Rosalee's look of complete shock and total understanding only underscored his suspicions.
"Which is?" Hank asked, resisting the urge to roll his eyes.
"Well, it looks kind of like a machete, but, well, it's not," Monroe said. "It can't actually hurt anyone."
"Then why would anyone use it?" Hank asked.
"Trugbild waffe translates roughly to Knife of Illusion ," Rosalee said. "So although it doesn't harm the person it's being used on, it looks like they're being seriously injured."
"Or, you know, being torn limb from limb, in my case," Monroe said. "But what really doesn't add up is that Nick was the one "attacking" me...since there was another reaper not two feet away. I really don't know how he got his hands on the trugbild waffe...or how, when, or why he had time to change clothes...but it was definitely Nick."
"That's impossible," Hank said, raising his eyes. He was starting to think that as long as he knew Nick and Monroe, he should simply retire that phrase from his vocabulary. "I like to think I would have noticed if my partner was butchering his husband. Not to mention that after we, that is Nick and I both, saw you get torn apart, I could barely drag Nick away from your body. If he had been attacking you, and he knew the attack wasn't real, I think he would have been less worried about leaving you behind."
"Yeah, none of this makes any sense," Monroe said. Then as the cogs in his mind started spinning, he offered another suggestion that Hank would have previously considered impossible, "...unless he was in two places in once."
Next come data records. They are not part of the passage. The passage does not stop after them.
Lemma attach_told (site : Site) verb h k v :
  site_ok site → capability k = true → hget k (capability_headers site) = Some v →
  hget k (attach_capability_headers site verb h) = Some v.
Proof.
  intros [Hn _] Hk Hg. unfold attach_capability_headers. assert (k ≠ CACHE_CONTROL) by (by eapply capability_ne).
  case_match; [rewrite hget_hinsert_ne by done|]; apply caps_last; auto using hget_in.
Qed.

Definition cors_names : list (list byte) :=
  [ACCESS_CONTROL_ALLOW_ORIGIN; ACCESS_CONTROL_ALLOW_CREDENTIALS; ACCESS_CONTROL_ALLOW_METHODS; ACCESS_CONTROL_ALLOW_HEADERS;
   ACCESS_CONTROL_EXPOSE_HEADERS; bs "cross-origin-resource-policy"].

Lemma cors_untold (site : Site) requested h k :
  k ∉ cors_names → hget k (attach_cors_headers site requested false h) = hget k h.
Proof.
  intros Hk. unfold cors_names in Hk. rewrite !not_elem_of_cons in Hk. destruct Hk as (? & ? & ? & ? & ? & ? & _).
  unfold attach_cors_headers. destruct (cors_allow_origin site); [|done]. cbv zeta.
  repeat (rewrite hget_hinsert_ne by done). destruct (has_authenticate site); by repeat (rewrite hget_hinsert_ne by done).
Qed.

Lemma capability_not_cors k : capability k = true → k ∉ cors_names.
Proof. intros Hk Hin. unfold cors_names in Hin. rewrite !elem_of_cons, elem_of_nil in Hin. destruct_or! Hin; by subst. Qed.

Lemma cors_told (site : Site) requested h o :
  cors_allow_origin site = Some o →
  hget ACCESS_CONTROL_ALLOW_ORIGIN (attach_cors_headers site requested false h) = Some o ∧
  hget ACCESS_CONTROL_EXPOSE_HEADERS (attach_cors_headers site requested false h) = Some (cors_expose_headers site) ∧
  (has_authenticate site = true → hget ACCESS_CONTROL_ALLOW_CREDENTIALS (attach_cors_headers site requested false h) = Some (bs "true")).
Proof.
  intros Ho. unfold attach_cors_headers. rewrite Ho. cbv zeta. split_and!.
  - repeat rewrite (hget_hinsert_ne ACCESS_CONTROL_ALLOW_ORIGIN) by done.
    destruct (has_authenticate site); [rewrite hget_hinsert_ne by done|]; apply hget_hinsert.
  - rewrite hget_hinsert_ne by done. apply hget_hinsert.
  - intros ->. repeat rewrite (hget_hinsert_ne ACCESS_CONTROL_ALLOW_CREDENTIALS) by done. apply hget_hinsert.
Qed.

Lemma attach_untold (site : Site) verb h k :
  site_ok site → capability k = false → k ≠ CACHE_CONTROL → hget k (attach_capability_headers site verb h) = hget k h.
Proof.
  intros [_ Hc] Hk Hne. unfold attach_capability_headers.
  assert (hget k (foldl (fun out kv => hinsert kv.1 kv.2 out) h (capability_headers site)) = hget k h) as E.
  { revert h. induction (capability_headers site) as [|[k' v'] l IH]; intros h; [done|]. apply list.Forall_cons in Hc as [Hk' Hc].
    cbn [foldl fst snd]. rewrite IH by done. apply hget_hinsert_ne. intros ->. cbn in Hk'. by rewrite Hk in Hk'. }
  case_match; [rewrite hget_hinsert_ne by done|]; done.
Qed.

Lemma compress_untold level encoding is_arrow (h : HeaderMap) bytes k :
  k ≠ CONTENT_ENCODING → k ≠ VGI_CONTENT_ENCODING_HEADER → hget k (compress_body level encoding is_arrow h bytes).1 = hget k h.
Proof. intros. unfold compress_body. repeat case_match; try done; by apply hget_hinsert_ne. Qed.

Lemma finish_get (site : Site) verb rid requested encoding r k :
  k ≠ CONTENT_ENCODING → k ≠ VGI_CONTENT_ENCODING_HEADER →
  hget k (rheaders (finish_response site verb rid requested encoding r)) =
  hget k (insert_text REQUEST_ID_RESPONSE_HEADER rid
            (attach_capability_headers site verb (attach_cors_headers site requested false (rheaders r)))).
Proof.
  intros Hc Hv. unfold finish_response. cbv zeta. set (h := insert_text _ _ _).
  rewrite <- (compress_untold (hs_level (site_state site)) encoding (is_arrow_response r) h (rbody r)) by done.
  by destruct (compress_body _ _ _ _ _).
Qed.

(** What an answer of the middleware is. *)
Inductive middleware_answer (site : Site) : HttpResponse → Prop :=
| own_refusal verb requested status text : middleware_answer site (own_answer site verb requested status text)
| from_handler verb rid requested encoding r : middleware_answer site (finish_response site verb rid requested encoding r).

Context `{!BoundedBody, !BoundedBodyLaws}.

(** A request whose declared or received length is over the limit, outside the probes. *)
Definition over_limit (site : Site) (rq : Incoming) : bool :=
  match request_limit site with
  | Some limit => negb (limit_exempt (in_path rq)) &&
      ((limit <? default 0 (declared_length (in_headers rq))) || (limit <? zlen (in_body rq)))
  | None => false
  end.

Lemma limit_check_exact (site : Site) rq requested :
  (∀ l, request_limit site = Some l → 0 ≤ l ≤ usize_max) →
  if over_limit site rq then ∃ text, limit_check site rq requested = Some (own_answer site (in_verb rq) requested 413 text)
  else limit_check site rq requested = None.
Proof.
  intros Hl. unfold over_limit, limit_check. destruct (request_limit site) as [l|]; [|done]. cbn [mbind option_bind].
  specialize (Hl l eq_refl). destruct (limit_exempt (in_path rq)); [done|]. cbn [negb andb].
  assert (to_bytes (in_body rq) (saturating_add l 1) = None → l < zlen (in_body rq)) as Hnone.
  { rewrite to_bytes_fits. unfold saturating_add. case_match eqn:Hz; [done|]. intros _. apply Z.leb_gt in Hz. ints; lia. }
  assert (∀ body, to_bytes (in_body rq) (saturating_add l 1) = Some body → body = in_body rq) as Hsome.
  { intros body. rewrite to_bytes_fits. case_match; [by intros [= <-]|done]. }
  destruct (declared_length (in_headers rq)) as [cl|]; cbn [default id];
    [destruct (l <? cl); cbn [orb]; [by eexists|]|rewrite (proj2 (Z.ltb_ge l 0)) by lia; cbn [orb]];
    (destruct (to_bytes (in_body rq) (saturating_add l 1)) as [body|] eqn:Eb;
     [rewrite (Hsome _ eq_refl), Z.leb_antisym; by destruct (l <? zlen (in_body rq)); [eexists|]
     |rewrite (proj2 (Z.ltb_lt _ _)) by auto; by eexists]).
Qed.

Lemma correlation_value h random : text_is_value (correlation_id h random) = true.
Proof.
  unfold correlation_id, get_text. assert (text_is_value (new_session_id random) = true) by (by apply visible_value, hex_visible).
  destruct (hget REQUEST_ID_RESPONSE_HEADER h) as [v|]; [|done]. cbn [mbind option_bind].
  destruct (value_is_text v) eqn:Hv; [|done]. by case_match; [apply text_value|].
Qed.

(** The body as the client reads it, under the coding the answer names. *)
Definition client_body (r : HttpResponse) (max : Z) : res RpcError (list byte) :=
  decode_content_encoding (rbody r)
    (match hget VGI_CONTENT_ENCODING_HEADER (rheaders r) with Some c => Some c | None => hget CONTENT_ENCODING (rheaders r) end)
    (Some max).

Lemma finish_decodes (site : Site) verb rid requested h a max :
  site_ok site → hget CONTENT_ENCODING (rheaders a) = None → hget VGI_CONTENT_ENCODING_HEADER (rheaders a) = None →
  zlen (rbody a) ≤ max ≤ u64_max → (∀ l e, hs_level (site_state site) = Some l → window_fits e l max) →
  let r := finish_response site verb rid requested (pick_response_encoding h (hs_level (site_state site))) a in
  zlen (rbody r) ≤ zlen (rbody a) ∧ client_body r max = Ok (rbody a).
Proof.
  intros Hs Hc Hv Hm Hw. cbv zeta. unfold finish_response. cbv zeta. set (out := insert_text _ _ _).
  assert (∀ k, capability k = false → k ≠ CACHE_CONTROL → k ≠ REQUEST_ID_RESPONSE_HEADER → k ∉ cors_names →
    hget k out = hget k (rheaders a)) as Hout.
  { intros k ????. unfold out. rewrite insert_text_ne, attach_untold, cors_untold by done. done. }
  destruct (compress_body _ _ _ out _) as [out' body'] eqn:E.
  assert (CONTENT_ENCODING ∉ cors_names ∧ VGI_CONTENT_ENCODING_HEADER ∉ cors_names) as [Hn1 Hn2].
  { split; unfold cors_names; rewrite !not_elem_of_cons; split_and!; try done; apply not_elem_of_nil. }
  destruct (compress_body_decodes h out (hs_level (site_state site)) (is_arrow_response a) (rbody a) out' body' max) as [Hlen Hbody];
    [by rewrite Hout|by rewrite Hout|lia|lia|done..|].
  cbn [rbody rheaders]. split; [done|]. unfold client_body. cbn [rbody rheaders].
  destruct Hbody as [[-> ->]|(e & custom & l & _ & _ & _ & _ & _ & Hx & Hy & Hd)].
  - by rewrite !Hout, Hc, Hv.
  - rewrite Hx, Hy. by destruct custom.
Qed.

(** The request as a handler sees it. *)
Definition seen (rq : Incoming) (random : list byte) : HeaderMap :=
  hinsert REQUEST_ID_RESPONSE_HEADER (correlation_id (in_headers rq) random) (in_headers rq).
"Which time travel could make possible," Rosalee offered. "At least temporarily. Not that it would explain where Nick is now..."
Hank mused on that. The other night, while Monroe had been definitively losing his own battle, he and Nick had been taking on their own set of reapers. Consequently, Nick being the man "fighting" Monroe had been impossible.
However, ignoring his previous logic about the situation, despite the darkness of his vantage point in the barn, Hank could see an eerie resemblance between Nick and that man. The man had been roughly Nick's build and had been wearing a hoodie that, now that he really thought about it, closely resembled one that Nick had owned several years prior.
"Well, I think it's safe to say the trailer is about due for a visit," Monroe said.
"I think you're right," Hank agreed readily. Then he gave Rosalee a cursory once-over, unsure if she really ought to come with them, "Think you're up for it, Rosalee?"
"Well, I'm still standing," Rosalee said. She looked worn out and run down just from the brief time since they'd left her room, but her jaw was set in determination. Clearly, finding Nick was currently a higher priority than her own well-being. Hank wasn't sure he or Monroe agreed with her, but despite sharing an uneasy look with each other, neither of them argued with her.